Figure 5 illustrates two examples to showcase how the trained inverse network accurately determines the shape of an object for the given multifrequency far-field patterns. The predicted far-field patterns from the generated shapes are provided to compare with the given far-field patterns. As we can see, inversely designed objects (generated) for the given far-field patterns match well with the target objects, which confirms the efficacy of our method. The small variations around the edges barely alter the corresponding far-field information (see Figure 5a,b: (iii)–(vii)).

View Image - Figure 5. Examples of generated shapes from given multifrequency far-field patterns using INN. i) Target structure. ii) Inversely generated structure from far-field patterns. iii–vii) Comparison of the simulated (solid black curve) and predicted far-field pattern (dashed red curves) from the generated geometries in (a,b).

Figure 5. Examples of generated shapes from given multifrequency far-field patterns using INN. i) Target structure. ii) Inversely generated structure from far-field patterns. iii–vii) Comparison of the simulated (solid black curve) and predicted far-field pattern (dashed red curves) from the generated geometries in (a,b).

Next, we study the effect of feeding the multifrequency data for “unique” shape recognition. We investigate the performance of the INN by starting with single-frequency far-field data, 1 kHz, and then continuously increasing the number of frequencies in discrete steps of 0.5 kHz. For brevity, this study limits the INN results to five frequencies. The INN results are shown in Figure 6. We observe that the performance of the network to uniquely identify a structure is improved as the number of frequencies considered for the far-field data increases. Figure 6a clearly shows that the binary cross-entropy error used to identify an arbitrary shape sharply decreases when the second frequency is added and then slowly saturates as more frequencies are taken into account. A similar trend is observed with SSIM, where more frequencies make the SSIM approach toward unity (see Figure 6b). Thus, we can conclude that by adding more frequencies in the network training, the network gives better results. We found five frequencies are sufficient for an optimal performance (further increasing the frequencies number does not noticeably improve the performance). The detailed results for the trained FNN and INN for multifrequency data are provided in Supporting Information.^[³⁸^]
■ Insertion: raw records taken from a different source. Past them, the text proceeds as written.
(* ===== verification/Slog.v ===== *)
(** * [log/slog]: levels and handlers

    What both programs use of Go's structured logger to set up their own:
    [Level.UnmarshalText] and the choice of a handler. *)

From S2P Require Import Prelude GoStrings.

Module slog.

(** [type Level int], of 64 bits *)
Definition Level := Z.
Definition LevelDebug : Level := (-4)%Z.
Definition LevelInfo : Level := 0%Z.
Definition LevelWarn : Level := 4%Z.
Definition LevelError : Level := 8%Z.

(** The addition of two [int]s *)
Definition wrap64 (z : Z) : Z := ((z + 2 ^ 63) mod 2 ^ 64 - 2 ^ 63)%Z.

Definition upper (c : ascii) : ascii :=
  if is_lower c then ascii_of_N (N_of_ascii c - 32) else c.

(** [strings.ToUpper] for a comparison with a word in ASCII: of the other
    characters only the dotless i (U+0131) and the long s (U+017F) have their
    capital in it. *)
Fixpoint ToUpper (s : string) : string :=
  match s with
  | EmptyString => EmptyString
  | String c s' =>
      match s' with
      | String d s'' =>
          if Ascii.eqb c "196" && Ascii.eqb d "177" then String "I" (ToUpper s'')
          else if Ascii.eqb c "197" && Ascii.eqb d "191" then String "S" (ToUpper s'')
          else String (upper c) (ToUpper s')
      | EmptyString => String (upper c) EmptyString
      end
  end.

(** [s[:i]] and [s[i:]] for the index [i] of the first sign, if there is one *)
Fixpoint cut_sign (s : string) : string * option string :=
  match s with
  | EmptyString => (EmptyString, None)
  | String c s' =>
      if Ascii.eqb c "+" || Ascii.eqb c "-" then (EmptyString, Some s)
      else let '(name, offset) := cut_sign s' in (String c name, offset)
  end.

Definition level_named (name : string) : option Level :=
  let u := ToUpper name in
  if String.eqb u "DEBUG" then Some LevelDebug
  else if String.eqb u "INFO" then Some LevelInfo
  else if String.eqb u "WARN" then Some LevelWarn
  else if String.eqb u "ERROR" then Some LevelError
  else None.

(** [Level.UnmarshalText]; [None] is the error. *)
Definition UnmarshalText (data : string) : option Level :=
  let '(name, sign) := cut_sign data in
  offset ← (match sign with Some s => Atoi s | None => Some 0%Z end);
  l ← level_named name;
  Some (wrap64 (l + offset)).

Inductive Handler :=
| TextHandler (level : Level)
| JSONHandler (level : Level).

(** ** Properties *)

Lemma wrap64_small z : (- 2 ^ 63 <= z < 2 ^ 63)%Z -> wrap64 z = z.
Proof. intros Hz. unfold wrap64. rewrite Z.mod_small; lia. Qed.

Lemma cut_sign_none s :
  string_forallb (fun c => negb (Ascii.eqb c "+" || Ascii.eqb c "-")) s = true -> cut_sign s = (s, None).
Proof.
  induction s as [|c s IH]; [done|]. cbn [string_forallb cut_sign]. intros [Hc Hs]%andb_prop.
  apply negb_true_iff in Hc. by rewrite Hc, IH.
Qed.

(** The words are read in any case, with an offset. *)
Example levels :
  map UnmarshalText ["debug"; "INFO"; "Warn"; "error"; "error+2"; "Info-4"; ""; "verbose"; "info+x"; "+1"]%string =
  [Some (-4); Some 0; Some 4; Some 8; Some 10; Some (-4); None; None; None; None]%Z.
Proof. reflexivity. Qed.

End slog.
View Image - Figure 6. Comparison of INN performance with multifrequency far-field data. a) Frequency-dependent Binary cross entropy error and b) structure similarity index measure (SSIM). BCE error decreases and SSIM increases with feeding multifrequency far-field data to the neural network where f1=1 kHz, f2=1.5 kHz, f3=2 kHz, f4=2.5 kHz, and f5=3 kHz. The accuracy of INN to recognize the shape is significantly improved with multifrequency data.

Figure 6. Comparison of INN performance with multifrequency far-field data. a) Frequency-dependent Binary cross entropy error and b) structure similarity index measure (SSIM). BCE error decreases and SSIM increases with feeding multifrequency far-field data to the neural network where f1=1 kHz, f2=1.5 kHz, f3=2 kHz, f4=2.5 kHz, and f5=3 kHz. The accuracy of INN to recognize the shape is significantly improved with multifrequency data.

In reality, it may not be feasible to measure multifrequency far-field data over the entire angular range from $0^{°}$ to $360^{°}$ . Therefore, analyzing the performance of the network with partial angular field data is crucial. For the sake of demonstration, we provide far-field data during training in a reduced angular range from $0^{°}$ to $180^{°}$ (see inset in Figure 7a), and the results of training the network are shown in Figure 7. Although the average error of prediction is slightly compromised because of reduced information used for learning in the training, the proposed method can still accurately identify the key features of the considered arbitrary objects. The detailed results are shown in Supporting Information.^[³⁸^]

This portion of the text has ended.